Nigeria: 300+ enlevés dans une attaque terroriste à Borno
Dans l'un des enlèvements collectifs les plus importants de l'histoire récente du Nigeria, plus de 300 personnes, dont des femmes et des enfants, ont été enlevées lors d'une attaque terroriste coordonnée sur le village de Ngoshe dans l'État de Borno le 6 mars 2026. L'assaut, qui a également fait des dizaines de morts, représente une escalade significative dans la crise sécuritaire en cours au Nigeria et souligne la résurgence des groupes militants dans la région nord-est du pays.
Que s'est-il passé à Ngoshe ?
L'attaque s'est produite aux premières heures du vendredi 6 mars 2026, lorsque des militants islamistes présumés ont pris d'assaut le village de Ngoshe dans la zone de gouvernement local de Gwoza, État de Borno. Selon des rapports locaux et internationaux, les assaillants ont d'abord ciblé une base militaire avant de se déplacer systématiquement dans la communauté, tirant à l'aveugle et incendiant des maisons, des boutiques et des installations militaires. Ngoshe, situé près de la frontière avec le Cameroun, a été ciblé à plusieurs reprises par des groupes militants au cours de la dernière décennie. Cette dernière attaque semble être une riposte aux récentes opérations militaires nigérianes qui ont tué trois commandants de Boko Haram.
Qui est responsable de l'attaque ?
Bien qu'aucun groupe n'ait officiellement revendiqué la responsabilité, les preuves pointent vers Boko Haram ou sa faction dissidente, l'État islamique en Afrique de l'Ouest (ISWAP). L'attaque suit un schéma de tactiques de résurgence de Boko Haram observé tout au long de 2025, où le groupe est de plus en plus revenu aux enlèvements collectifs comme source de revenus et tactique de terreur. Les analystes de sécurité notent que l'ampleur de cet enlèvement – plus de 300 personnes – suggère une planification et une coordination sophistiquées rarement vues ces dernières années.

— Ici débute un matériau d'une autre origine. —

Lemma reachable_within_capacity p : reachable p -> within_capacity p.
Proof.
  intros (malloc & sizeof_T & pCount_ & p0 & cs & Hnew & ->).
  assert (H0 : within_capacity p0).
  { unfold construct in Hnew. destruct (_ =? nullptr); [discriminate|].
    injection Hnew as <-. split; cbn [freedIndex_ reserved_blocks_indices_]; [auto|].
    intros a i Hlook. rewrite lookup_empty in Hlook. discriminate. }
  clear Hnew. revert p0 H0. induction cs as [|c cs IH]; intros p0 H0; [exact H0|].
  cbn [run fold_left]. apply IH, exec_within_capacity, H0.
Qed.

Lemma in_use_consistent p : in_use p -> consistent p.
Proof.
  intros (malloc & sizeof_T & pCount_ & p0 & cs & Hcap & Hnew & Hcs & ->).
  apply run_consistent; [|exact Hcs].
  exact (construct_consistent _ _ _ _ Hcap Hnew).
Qed.

Lemma in_use_step p c :
  in_use p -> releases_tracked p [c] = true -> in_use (snd (exec p c)).
Proof.
  intros (malloc & sizeof_T & pCount_ & p0 & cs & Hcap & Hnew & Hcs & ->) Hc.
  exists malloc, sizeof_T, pCount_, p0, (cs ++ [c]).
  split; [exact Hcap|]. split; [exact Hnew|]. split.
  - clear Hnew Hcap. revert p0 Hcs Hc.
    induction cs as [|c' cs IH]; intros p0 Hcs Hc; [exact Hc|].
    destruct c' as [n|a s]; cbn [app releases_tracked] in *.
    + apply IH; assumption.
    + apply andb_prop in Hcs as [Hhead Hrest]. rewrite Hhead. cbn [andb].
      apply IH; assumption.
  - unfold run. rewrite fold_left_app. reflexivity.
Qed.

End effects.

(** ** Pools in intended use *)

Section intended_use.

Implicit Types (p : linear_allocator).

Lemma consistent_bounds p :
  consistent p ->
  0 <= available_count_ p <= count_ p /\ count_ p <= OBJECTS_LIMIT.
Proof.
  intros [H1 _ H0 H3 _ _ _]. pose proof (count_nonneg (blocks_status_ p)). lia.
Qed.

(** In a consistent pool with a block available, [allocate] cannot come
    back with [bad_alloc] or [out_of_range]. *)
Lemma consistent_allocate p :
  consistent p ->
  1 <= available_count_ p ->
  exists a p', allocate p 1 = (Return a, p').
Proof.
  intros Hp Havail. unfold allocate.
  apply Z.ltb_ge in Havail. rewrite Havail. apply Z.ltb_ge in Havail.
  simpl (1 >? 1). simpl (1 <? 1). cbv zeta.
  pose proof (bookkeeping_take p Havail Hp) as Hp1.
  set (p1 := set_available_count p (wrap (available_count_ p - 1))) in *.
  destruct (freedIndex_ p1 >? 0) eqn:Hcache.
  - destruct (test_in_range (blocks_status_ p1) (freedIndex_ p1)) as (v & Ht & _).
    { apply Hp1. }
    { apply Hp1. }
    rewrite Ht. destruct v.
    + assert (Hp0 : bookkeeping 1 (set_freedIndex p1 0)).
      { apply bookkeeping_set_freedIndex; [unfold OBJECTS_LIMIT; lia|exact Hp1]. }
      destruct (search_finds (set_freedIndex p1 0) Hp0) as (j & _ & _ & Hs).
      rewrite Hs. eauto.
    + eauto.
  - destruct (search_finds p1 Hp1) as (j & _ & _ & Hs). rewrite Hs. eauto.
Qed.

Lemma in_use_allocate p :
  in_use p ->
  1 <= available_count_ p ->
  exists a p', allocate p 1 = (Return a, p')
    /\ available_count_ p' = available_count_ p - 1
    /\ in_use p'.
Proof.
  intros Hp Havail.
  destruct (consistent_allocate p (in_use_consistent p Hp) Havail) as (a & p' & Hcall).
  exists a, p'. split; [exact Hcall|].
  destruct (allocate_records _ _ _ Hcall) as (_ & Hcount & _).
  destruct (consistent_bounds p (in_use_consistent p Hp)) as [Hb Hlim].
  split.
  - rewrite Hcount. apply wrap_small, limit_is_size_t. lia.
  - replace p' with (snd (exec p (Allocate 1))) by (cbn [exec snd]; rewrite Hcall; reflexivity).
    apply in_use_step; [exact Hp|reflexivity].
Qed.

Lemma in_use_allocations (n : nat) : forall p,
  in_use p ->
  Z.of_nat n <= available_count_ p ->
  in_use (run p (replicate n (Allocate 1)))
  /\ available_count_ (run p (replicate n (Allocate 1)))
     = available_count_ p - Z.of_nat n.
Proof.
  induction n as [|n IH]; intros p Hp Hn.
  - split; [exact Hp|]. cbn [replicate run fold_left]. lia.
  - destruct (in_use_allocate p Hp ltac:(lia)) as (a & p' & Hcall & Hcount & Hp').
    cbn [replicate run fold_left exec snd]. rewrite Hcall. cbn [snd].
    destruct (IH p' Hp' ltac:(lia)) as [Huse Havail].
    split; [exact Huse|]. unfold run in Havail. rewrite Havail. lia.
Qed.

End intended_use.
Lemma count_text_app ls more n :
  plain var ls →
  (∀ prev pos, at_bol prev = true →
     length (scan (assign_pattern var) prev more 0 pos) = n) →
  ∀ prev pos, at_bol prev = true →
    length (scan (assign_pattern var) prev (text ls +:+ more) 0 pos)
    = length (removed_lines var ls) + n.
Proof using Hvar.
  intros Hls HS.
  induction Hls as [|l ls [Hl Hk] Hls IH]; intros prev pos Hp.
  - by apply HS.
  - assert (l ≠ "") as Hne by by apply classify_nonempty with var.
    unfold removed_lines in *. rewrite filter_cons.
    cbn [text]. rewrite append_assoc. cbn [String.append].
    destruct l as [|c l]; [done|].
    destruct (classify var (String c l)) eqn:Ek; [| |done].
    + rewrite decide_True by done.
      change (assign_pattern var) with (ABol :: tl (assign_pattern var)).
      rewrite (scan_whole_match _ _ _ _ []); [| done | |].
      * change (ABol :: tl (assign_pattern var)) with (assign_pattern var).
        rewrite IH by done. done.
      * cbn [last_char]. apply last_char_line; [by eapply one_line_tail|].
        by eapply one_line_head.
      * change (ABol :: tl (assign_pattern var)) with (assign_pattern var).
        rewrite <- (app_nil_r (assign_pattern var)).
        by apply (match_removed var Hvar []).
    + rewrite decide_False by done. cbn [String.append scan].
      change (String c (l +:+ String nl (text ls +:+ more)))
        with (String c l +:+ String nl (text ls +:+ more)).
      rewrite <- (app_nil_r (assign_pattern var)).
      rewrite (match_kept var Hvar [] prev (String c l)) by done.
      rewrite app_nil_r. cbn [String.append].
      change (assign_pattern var) with (ABol :: tl (assign_pattern var)).
      rewrite scan_inside;
        [| by eapply one_line_tail | by eapply one_line_head].
      by apply IH.
Qed.
End Prefix.
Definition elapsedTime : field string :=
  match seconds with
  | Val q => if truthy q then Val (formatDuration q) else Null
  | _ => Null
  end.

Definition estimatedRemaining : field string :=
  match Job.estimated_duration_seconds job, seconds with
  | Val estimated, Val elapsed =>
      if truthy estimated && truthy elapsed
      then Val (formatTimeRemaining estimated elapsed)
      else Null
  | _, _ => Null
  end.

(** *** The template *)

(** The "Time:" row of the metadata block: [v-if="elapsedTime"], under
    no condition on the status. *)
Definition metadataTime : field string := elapsedTime.

Definition is_status (s : string) : bool := String.eqb (Job.status job) s.

(** The progress bar block: [v-if="job.status === 'processing' ||
    job.status === 'queued'"]. *)
Record ProgressBar := {
  bar_message : string;
  bar_percentage : Z;
  bar_elapsed : field string;
  bar_remaining : field string;
}.

Definition progressBar : option ProgressBar :=
  if is_status "processing" || is_status "queued" then
    Some {| bar_message := currentStepMessage;
            bar_percentage := progressPercentage;
            bar_elapsed := elapsedTime;
            bar_remaining := estimatedRemaining |}
  else None.

(** The step indicators: [v-if="job.status === 'processing'"], one row
    per step with its label and status. *)
Definition stepIndicators : option (list (string * string)) :=
  if is_status "processing" then
    Some ((λ s, (s.2, getStepStatus s.1)) <$> steps)
  else None.

(** The events the card can emit, one per rendered button. *)
Inductive Emit :=
| EmitCancel (jobId : string)
| EmitRetry (jobId : string)
| EmitDelete (jobId : string)
| EmitPreview (jobId : string).

Definition buttons : list Emit :=
  (if is_status "completed" then [EmitPreview (Job.job_id job)] else [])
  ++ (if is_status "processing" || is_status "queued"
      then [EmitCancel (Job.job_id job)] else [])
  ++ (if is_status "failed" || is_status "cancelled"
      then [EmitRetry (Job.job_id job)] else [])
  ++ [EmitDelete (Job.job_id job)].

End Card.

End ProgressCard.

(** ** The job queue component *)

Module JobQueue.
Import JS.

(** The refs of the component. *)
Record State := {
  jobs : list Job.t;
  isLoading : bool;
  selectedFilter : string;
}.

(** What a handler does to the outside, in order. *)
Inductive Effect :=
| Request (c : Api.Call)
| ConsoleError (msg : string) (e : JsError)
| Alert (msg : string)
| Confirm (msg : string).

(** The outside world: how the remote system answers a call and how the
    user answers a [confirm], each as a function of everything that
    happened before. *)
Record Env := {
  reply : list Effect → Api.Call → Api.Reply;
  confirm_answer : list Effect → string → bool;
}.

Definition World : Type := State * list Effect.

(** An [async] function body run to completion: it reads the
    environment, updates the refs, appends to the log, and completes
    normally or by throwing. *)
Definition M (A : Type) : Type := Env → World → Completion A * World.

Global Instance M_ret : MRet M := λ A a _ w, (Normal a, w).
Global Instance M_bind : MBind M := λ A B f m env w,
  match m env w with
  | (Normal a, w') => f a env w'
  | (Throw e, w') => (Throw e, w')
  end.

(** [try { body } catch (error) { handler }] *)
Definition try_catch {A} (body : M A) (handler : JsError → M A) : M A :=
  λ env w,
    match body env w with
    | (Normal a, w') => (Normal a, w')
    | (Throw e, w') => handler e env w'
    end.

(** [try { body } finally { fin }] *)
Definition try_finally {A} (body : M A) (fin : M unit) : M A :=
  λ env w,
    match body env w with
    | (c, w') =>
        match fin env w' with
        | (Normal _, w'') => (c, w'')
        | (Throw e, w'') => (Throw e, w'')
        end
    end.

Definition effect (e : Effect) : M unit :=
  λ _ w, (Normal (), (w.1, w.2 ++ [e])).

Definition set_jobs (js : list Job.t) : M unit :=
  λ _ w, (Normal (), ({| jobs := js; isLoading := isLoading w.1;
                         selectedFilter := selectedFilter w.1 |}, w.2)).
Definition set_isLoading (b : bool) : M unit :=
  λ _ w, (Normal (), ({| jobs := jobs w.1; isLoading := b;
                         selectedFilter := selectedFilter w.1 |}, w.2)).
Definition set_selectedFilter (f : string) : M unit :=
  λ _ w, (Normal (), ({| jobs := jobs w.1; isLoading := isLoading w.1;
                         selectedFilter := f |}, w.2)).
(** * Custom Pod Autoscaler example hooks: a shallow embedding in Rocq

    The repository's example hooks are short Python scripts: each reads one
    JSON document from standard input and writes a result to standard output,
    or a diagnostic to standard error with a non-zero exit status.

    This development embeds the scripts the specification talks about:
    - the evaluators  [simple-pod-metrics-python/evaluate.py],
      [python/evaluate.py], [scale-on-tweet/evaluate.py] and
      [python-custom-autoscaler/evaluate.py];
    - the collectors  [cpu/metric.py] (identical in body to
      [k8s-metrics-cpu/metric.py]), [zero-scaler/metric.py] and the remote
      probe of [python/metric.py] (identical in body to
      [simple-pod-metrics-python/metric.py]);
    - the post-scale hook [post-scale-hook/post_scale.py].

    The Python runtime the scripts rely on is modelled alongside, after
    CPython 3.11: Python values with binary64 floats, the exception
    mechanism, the arithmetic the scripts use, [int()], [repr()], the [json]
    module's [loads] (its C scanner, error messages included) and [dumps],
    standard streams, the process exit status, and the file the post-scale
    hook writes. *)

From Stdlib Require Import ZArith List String Ascii Bool Lia.
Import ListNotations.

#[local] Set Warnings "-register-all".

Open Scope Z_scope.

(** ** Python strings

    A Python [str] is a sequence of Unicode code points. *)

Definition pystr := list Z.

(** A Rocq string literal read as a sequence of code points (one per
    character, all of them below 256). *)
Definition lit (s : string) : pystr :=
  map (fun a => Z.of_nat (nat_of_ascii a)) (list_ascii_of_string s).

(** Test data for JSON text: like [lit], with every single quote read as a
    double quote, so that ['{'a': 1}'] stands for the text {"a": 1}. *)
Definition jtext (s : string) : pystr :=
  map (fun c => if c =? 39 then 34 else c) (lit s).

Definition nl : pystr := [10].

Definition is_digit (c : Z) : bool := (48 <=? c) && (c <=? 57).

(** Decimal digits of a natural number, most significant first; [fuel]
    bounds the number of digits. *)
Fixpoint digits_rev (fuel : nat) (n : Z) : list Z :=
  match fuel with
  | O => []
  | S f => if n <? 10 then [48 + n] else (48 + n mod 10) :: digits_rev f (n / 10)
  end.

Definition nat_digits (n : Z) : pystr :=
  rev (digits_rev (S (Z.to_nat (Z.log2 n))) n).

(** Value of a run of decimal digits. *)
Definition digits_value (ds : pystr) : Z :=
  fold_left (fun acc d => acc * 10 + (d - 48)) ds 0.

(** [str(n)] for a Python [int]. *)
Definition int_repr (z : Z) : pystr :=
  if z <? 0 then 45 :: nat_digits (- z) else nat_digits z.

(** [k] digits, zero-padded on the left. *)
Definition pad_digits (k : nat) (x : Z) : pystr :=
  let ds := nat_digits x in repeat 48 (k - List.length ds) ++ ds.

Fixpoint join (sep : pystr) (xs : list pystr) : pystr :=
  match xs with
  | [] => []
  | [x] => x
  | x :: xs' => x ++ sep ++ join sep xs'
  end.

(** ** Binary64 floats

    A Python [float] is an IEEE 754 binary64 value: a signed zero, a signed
    infinity, a NaN, or a finite non-zero value [(-1)^neg * m * 2^e] with
    [2^52 <= m < 2^53] and [-1074 <= e <= 971] (normal numbers) or
    [0 < m < 2^52] and [e = -1074] (subnormal numbers).  The operations the
    scripts use are the correctly rounded ones, to nearest with ties to
    even: each is computed on the exact rational result and rounded once. *)

Inductive binary64 : Type :=
| B64Zero (neg : bool)
| B64Inf (neg : bool)
| B64NaN
| B64Fin (neg : bool) (m e : Z).

Definition b64_valid (x : binary64) : bool :=
  match x with
  | B64Fin _ m e =>
      ((2 ^ 52 <=? m) && (m <? 2 ^ 53) && (-1074 <=? e) && (e <=? 971))
      || ((0 <? m) && (m <? 2 ^ 52) && (e =? -1074))
  | _ => true
  end.

Definition b64_eqb (x y : binary64) : bool :=
  match x, y with
  | B64Zero s, B64Zero t => Bool.eqb s t
  | B64Inf s, B64Inf t => Bool.eqb s t
  | B64NaN, B64NaN => true
  | B64Fin s m e, B64Fin t n f => Bool.eqb s t && (m =? n) && (e =? f)
  | _, _ => false
  end.

Definition b64_is_zero (x : binary64) : bool :=
  match x with B64Zero _ => true | _ => false end.

Definition b64_is_inf (x : binary64) : bool :=
  match x with B64Inf _ => true | _ => false end.

Definition signed (neg : bool) (z : Z) : Z := if neg then - z else z.

(** [2^k <= a / b], for positive [a] and [b]. *)
Definition pow2_le (k a b : Z) : bool :=
  if 0 <=? k then b * 2 ^ k <=? a else b <=? a * 2 ^ (- k).

(** [floor (log2 (a / b))], for positive [a] and [b]. *)
Definition log2_frac (a b : Z) : Z :=
  let k := Z.log2 a - Z.log2 b in
  if pow2_le k a b then k else k - 1.

(** The binary64 value nearest to [(-1)^neg * a / b], for positive [a] and
    [b], ties to even; beyond the largest finite value it is an infinity,
    below the smallest subnormal a zero of the same sign. *)
Definition round_frac (neg : bool) (a b : Z) : binary64 :=
  let e := Z.max (log2_frac a b - 52) (-1074) in
  let '(num, den) := if 0 <=? e then (a, b * 2 ^ e) else (a * 2 ^ (- e), b) in
  let q := num / den in
  let r := num mod den in
  let q' := if (den <? 2 * r) || ((2 * r =? den) && Z.odd q) then q + 1 else q in
  let '(m, e') := if q' =? 2 ^ 53 then (2 ^ 52, e + 1) else (q', e) in
  if m =? 0 then B64Zero neg
  else if 971 <? e' then B64Inf neg
  else B64Fin neg m e'.

(** The value [m * 2^e] as a fraction [(a, b)] with [b > 0]. *)
Definition frac_of (m e : Z) : Z * Z :=
  if 0 <=? e then (m * 2 ^ e, 1) else (m, 2 ^ (- e)).

(** [(-1)^neg * n * 2^e] rounded, for positive [n]. *)
Definition round_scaled (neg : bool) (n e : Z) : binary64 :=
  let '(a, b) := frac_of n e in round_frac neg a b.

(** [float(z)] for an [int] [z]. *)
Definition b64_of_Z (z : Z) : binary64 :=
  if z =? 0 then B64Zero false else round_frac (z <? 0) (Z.abs z) 1.

Definition b64_opp (x : binary64) : binary64 :=
  match x with
  | B64Zero s => B64Zero (negb s)
  | B64Inf s => B64Inf (negb s)
  | B64NaN => B64NaN
  | B64Fin s m e => B64Fin (negb s) m e
  end.

(** [x + y]. *)
Definition b64_add (x y : binary64) : binary64 :=
  match x, y with
  | B64NaN, _ | _, B64NaN => B64NaN
  | B64Inf sx, B64Inf sy => if Bool.eqb sx sy then B64Inf sx else B64NaN
  | B64Inf sx, _ => B64Inf sx
  | _, B64Inf sy => B64Inf sy
  | B64Zero sx, B64Zero sy => B64Zero (sx && sy)
  | B64Zero _, _ => y
  | _, B64Zero _ => x
  | B64Fin sx mx ex, B64Fin sy my ey =>
      let e := Z.min ex ey in
      let s := signed sx (mx * 2 ^ (ex - e)) + signed sy (my * 2 ^ (ey - e)) in
      if s =? 0 then B64Zero false else round_scaled (s <? 0) (Z.abs s) e
  end.

(** [x - y]. *)
Definition b64_sub (x y : binary64) : binary64 := b64_add x (b64_opp y).

(** [x / y]. *)
Definition b64_div (x y : binary64) : binary64 :=
  match x, y with
  | B64NaN, _ | _, B64NaN => B64NaN
  | B64Inf _, B64Inf _ => B64NaN
  | B64Zero _, B64Zero _ => B64NaN
  | B64Inf sx, B64Zero sy | B64Inf sx, B64Fin sy _ _ => B64Inf (xorb sx sy)
  | B64Zero sx, B64Inf sy | B64Zero sx, B64Fin sy _ _ => B64Zero (xorb sx sy)
  | B64Fin sx _ _, B64Inf sy => B64Zero (xorb sx sy)
  | B64Fin sx _ _, B64Zero sy => B64Inf (xorb sx sy)
  | B64Fin sx mx ex, B64Fin sy my ey =>
      let d := ex - ey in
      if 0 <=? d then round_frac (xorb sx sy) (mx * 2 ^ d) my
      else round_frac (xorb sx sy) mx (my * 2 ^ (- d))
  end.

(** [x / y] for [int]s [x] and [y], [y] non-zero: the quotient is rounded
    once, and a zero quotient is negative when exactly one operand is. *)
Definition int_truediv (x y : Z) : binary64 :=
  if x =? 0 then B64Zero (y <? 0)
  else round_frac (xorb (x <? 0) (y <? 0)) (Z.abs x) (Z.abs y).

(** The value of a finite float rounded toward zero ([math.trunc]); none
    for infinities and NaN. *)
Definition b64_trunc (x : binary64) : option Z :=
  match x with
  | B64Zero _ => Some 0
  | B64Fin neg m e => Some (signed neg (if 0 <=? e then m * 2 ^ e else m / 2 ^ (- e)))
  | _ => None
  end.

(** The binary64 value of the decimal [(-1)^neg * M * 10^E], as
    [float()] reads it. *)
Definition b64_of_decimal (neg : bool) (M E : Z) : binary64 :=
  if M =? 0 then B64Zero neg
  else if 0 <=? E then round_frac neg (M * 10 ^ E) 1
  else round_frac neg M (10 ^ (- E)).

(** ** Decimal text of floats

    A float literal as it is written: a sign, the digits before the point,
    the digits after it, and an optional exponent. *)

Record numtext : Type := mkNumtext {
  nt_neg : bool;
  nt_int : pystr;
  nt_frac : pystr;
  nt_exp : option Z
}.

(** The literal as [repr] writes it: the point only when there are
    fractional digits, the exponent with its sign and at least two
    digits. *)
Definition render (t : numtext) : pystr :=
  (if nt_neg t then [45] else []) ++ nt_int t
  ++ (match nt_frac t with [] => [] | f => 46 :: f end)
  ++ (match nt_exp t with
      | None => []
      | Some x => 101 :: (if x <? 0 then 45 else 43) :: pad_digits 2 (Z.abs x)
      end).

(** The float a literal denotes. *)
Definition numtext_value (t : numtext) : binary64 :=
  b64_of_decimal (nt_neg t) (digits_value (nt_int t ++ nt_frac t))
    (match nt_exp t with Some x => x | None => 0 end - Z.of_nat (List.length (nt_frac t))).

(** The layout of [repr] for the significant digits [ds] (the first one
    non-zero) and the decimal point position [decpt] (the value is
    [0.ds * 10^decpt]): scientific notation when [decpt <= -4] or
    [decpt > 16], otherwise positional with at least one digit after the
    point. *)
Definition repr_layout (neg : bool) (ds : pystr) (decpt : Z) : numtext :=
  let n := Z.of_nat (List.length ds) in
  if (decpt <=? -4) || (16 <? decpt) then mkNumtext neg (firstn 1 ds) (skipn 1 ds) (Some (decpt - 1))
  else if decpt <=? 0 then mkNumtext neg [48] (repeat 48 (Z.to_nat (- decpt)) ++ ds) None
  else if decpt <? n then mkNumtext neg (firstn (Z.to_nat decpt) ds) (skipn (Z.to_nat decpt) ds) None
  else mkNumtext neg (ds ++ repeat 48 (Z.to_nat (decpt - n))) [48] None.

(** [c * 10^u] with the trailing zeros of [c] moved into the exponent. *)
Fixpoint strip_zeros (fuel : nat) (c u : Z) : Z * Z :=
  match fuel with
  | O => (c, u)
  | S f => if (0 <? c) && (c mod 10 =? 0) then strip_zeros f (c / 10) (u + 1) else (c, u)
  end.

(** The [repr] layout of the decimal [(-1)^neg * c * 10^u], [c > 0]. *)
Definition dec_layout (neg : bool) (c u : Z) : numtext :=
  let '(c', u') := strip_zeros (S (Z.to_nat (Z.log2 c))) c u in
  let ds := nat_digits c' in
  repr_layout neg ds (Z.of_nat (List.length ds) + u').

(** [10^k <= a / b], for positive [a] and [b]. *)
Definition pow10_le (k a b : Z) : bool :=
  if 0 <=? k then b * 10 ^ k <=? a else b <=? a * 10 ^ (- k).

(** [floor (log10 (a / b))], for positive [a] and [b]. *)
Definition log10_frac (a b : Z) : Z :=
  let k := Z.of_nat (List.length (nat_digits a)) - Z.of_nat (List.length (nat_digits b)) in
  if pow10_le k a b then k else k - 1.

(** The [p]-significant-digit decimal that [repr] picks for [x], of
    absolute value [a / b] with [10^k <= a / b < 10^(k+1)], if one reads
    back as [x]: of the two [p]-digit decimals around [a / b], the one that
    reads back as [x], the nearer one when both do, the even one on a
    tie. *)
Definition candidate (neg : bool) (x : binary64) (a b k : Z) (p : nat) : option numtext :=
  let u := k - Z.of_nat p + 1 in
  let '(num, den) := if 0 <=? u then (a, b * 10 ^ u) else (a * 10 ^ (- u), b) in
  let lo := num / den in
  let ok c := (0 <? c) && b64_eqb (numtext_value (dec_layout neg c u)) x in
  if num mod den =? 0 then
    if ok lo then Some (dec_layout neg lo u) else None
  else
    let hi := lo + 1 in
    match ok lo, ok hi with
    | true, true =>
        let dlo := num - lo * den in
        let dhi := hi * den - num in
        if dlo <? dhi then Some (dec_layout neg lo u)
        else if dhi <? dlo then Some (dec_layout neg hi u)
        else if Z.even lo then Some (dec_layout neg lo u)
        else Some (dec_layout neg hi u)
    | true, false => Some (dec_layout neg lo u)
    | false, true => Some (dec_layout neg hi u)
    | false, false => None
    end.

Fixpoint first_some {A B} (f : A -> option B) (xs : list A) : option B :=
  match xs with
  | [] => None
  | x :: xs' => match f x with Some y => Some y | None => first_some f xs' end
  end.

(** The exact decimal expansion of [(-1)^neg * m * 2^e]. *)
Definition exact_layout (neg : bool) (m e : Z) : numtext :=
  if 0 <=? e then dec_layout neg (m * 2 ^ e) 0 else dec_layout neg (m * 5 ^ (- e)) e.

(** The decimal text of a zero or finite float, as [repr] writes it: the
    fewest significant digits (at most 17) that read back as the same
    float.  (17 digits always suffice for a binary64 value, so the exact
    expansion is never reached for one.) *)
Definition float_text (x : binary64) : numtext :=
  match x with
  | B64Fin neg m e =>
      let '(a, b) := frac_of m e in
      let k := log10_frac a b in
      match first_some (candidate neg x a b k) (seq 1 17) with
      | Some t => t
      | None => exact_layout neg m e
      end
  | B64Zero neg => mkNumtext neg [48] [48] None
  | _ => mkNumtext false [] [] None
  end.

(** [repr(x)] for a float [x]. *)
Definition float_repr (x : binary64) : pystr :=
  match x with
  | B64NaN => lit "nan"
  | B64Inf neg => if neg then lit "-inf" else lit "inf"
  | _ => render (float_text x)
  end.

La crise croissante des enlèvements au Nigeria
Cet enlèvement collectif n'est pas un incident isolé mais fait partie d'une épidémie plus large d'enlèvements qui sévit au Nigeria depuis des années. Selon le cabinet de recherche SBM Intelligence, entre juillet 2024 et juin 2025 seulement, au moins 4 722 personnes ont été enlevées à travers le Nigeria, la majorité se produisant dans la région nord-ouest. L'organisation décrit la crise des enlèvements au Nigeria comme 'une industrie structurée et motivée par le profit' qui génère des milliards en paiements de rançons.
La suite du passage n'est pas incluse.